BENCH, Associate Presiding Judge:

    Defendant Scot Scuderi appeals his conviction of possession of clandestine laboratory equipment. See Utah Code Ann. § 58-37d-4(1)(a)-(b) and 37d-5(1)(d)-(f) (2002).

    We assume, for the sake of argument, that Scuderi's motion to dismiss was not preserved, and address only his ineffective assistance of counsel claim. Scuderi's ineffective assistance of counsel claim centers around his counsel's failure to file a motion to dismiss, pursuant to the Speedy Trial Statute. See Utah Code Ann. § 77-29-1 (2003). This statute requires a defendant to deliver "a written demand specifying the nature of the charge and the court wherein it is pending and requesting disposition of the pending charge." Id. § 77-29-1(1). It entitles a defendant "to have the charge brought to trial within 120 days of the date of delivery of written notice." Id. In order to demonstrate that Scuderi's counsel was objectively deficient in not filing a motion to dismiss, it must be shown that Scuderi's trial was held outside of the time period provided in Utah Code section 77-29-1.

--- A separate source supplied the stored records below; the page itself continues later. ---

(** * ArcGPT: the chat dispatch loop of [aiadvanced.py]

    A shallow embedding of the configuration loader, the worker that calls
    the generative-text service, and the chat window's message handlers,
    followed by the properties of the chat loop.

    Python values that come out of [json.load] or go into the service are
    kept as JSON values; dictionaries are finite maps with string keys;
    the Qt widgets are reduced to the attributes the handlers read and
    write (text, enabled flag, visibility, the [isError] property and the
    pending single-shot timers). *)

From Stdlib Require Import Ascii String.
From stdpp Require Import gmap strings list fin_maps.

(** ** Python string operations used by the program

    Strings are sequences of 8-bit characters read as Latin-1 code points.
    The markers the program searches for are ASCII, and no Latin-1
    character outside A-Z lower-cases to an ASCII letter, so [lower] below
    decides the same membership tests as [str.lower]. *)

Module Str.

(** [needle in hay]. *)
Fixpoint contains (needle hay : string) : bool :=
  String.prefix needle hay ||
  match hay with
  | EmptyString => false
  | String _ rest => contains needle rest
  end.

Definition lower_char (c : ascii) : ascii :=
  let n := nat_of_ascii c in
  if (65 <=? n) && (n <=? 90) then ascii_of_nat (n + 32) else c.

(** [s.lower()]. *)
Fixpoint lower (s : string) : string :=
  match s with
  | EmptyString => EmptyString
  | String c rest => String (lower_char c) (lower rest)
  end.

(** [c.isspace()] on code points below 256. *)
Definition isspace (c : ascii) : bool :=
  let n := nat_of_ascii c in
  ((9 <=? n) && (n <=? 13)) || ((28 <=? n) && (n <=? 32))
  || (n =? 133) || (n =? 160).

    Utah's Speedy Trial Statute allows for certain continuances that may toll the 120-day period. See id. § 77-29-1(3). Specifically, "the prosecuting attorney or the defendant or his counsel, for good cause shown in open court, with the prisoner or his counsel being present, may be granted any reasonable continuance." Id. However, "[if] the court finds that the failure of the prosecuting attorney to have the matter heard within the time required is not supported by good cause, whether a previous motion for continuance was made or not, the court shall order the matter dismissed with prejudice." Id. § 77-29-1(4).

    Both parties agree that the 120-day period began on November 7, 2000, the day the authorized agent received Scuderi's demand for a disposition. Additionally, both parties agree that the time between November 7 and November 28 counted towards the 120 days. On November 28, Scuderi's counsel asked for a continuance. This court has held that "[i]mplicit in [the court's] holding [in Heaton] is that whenever a delay can be attributed wholly to the defendant, good cause exists to extend the 120-day deadline at least to that extent." State v. Pedockie, 2004 UT App 224,¶29 n.4, 95 P.3d 1182, 1189 (emphasis omitted) (referring to State v. Heaton, 958 P.2d 911 (Utah 1998)). Thus, because of defense counsel's request for a continuance, the time period between November 28, 2000 and January 4, 2001 is tolled and does not count towards the 120-day limit.

    It is also undisputed that on January 5 the 120-day limit began to accrue once again. While there is some dispute as to how long the time ran, both parties agree that it accrued at least through February 9. Thus, up through February 9, 2001, both parties agree that at least 57 of the 120 days had accrued.

    From February 10, 2001 until the date of the trial on March 20, 2002, there are several periods of time that are disputed regarding who requested the continuance and whether good cause for delay was shown. For the sake of argument, we will assume that the disputed time period of February 10 through December 16 can be attributed solely to the defense. Thus, for the purposes of our analysis, we will assume that only 57 days of the 120-day limit had elapsed as of December 17, 2001.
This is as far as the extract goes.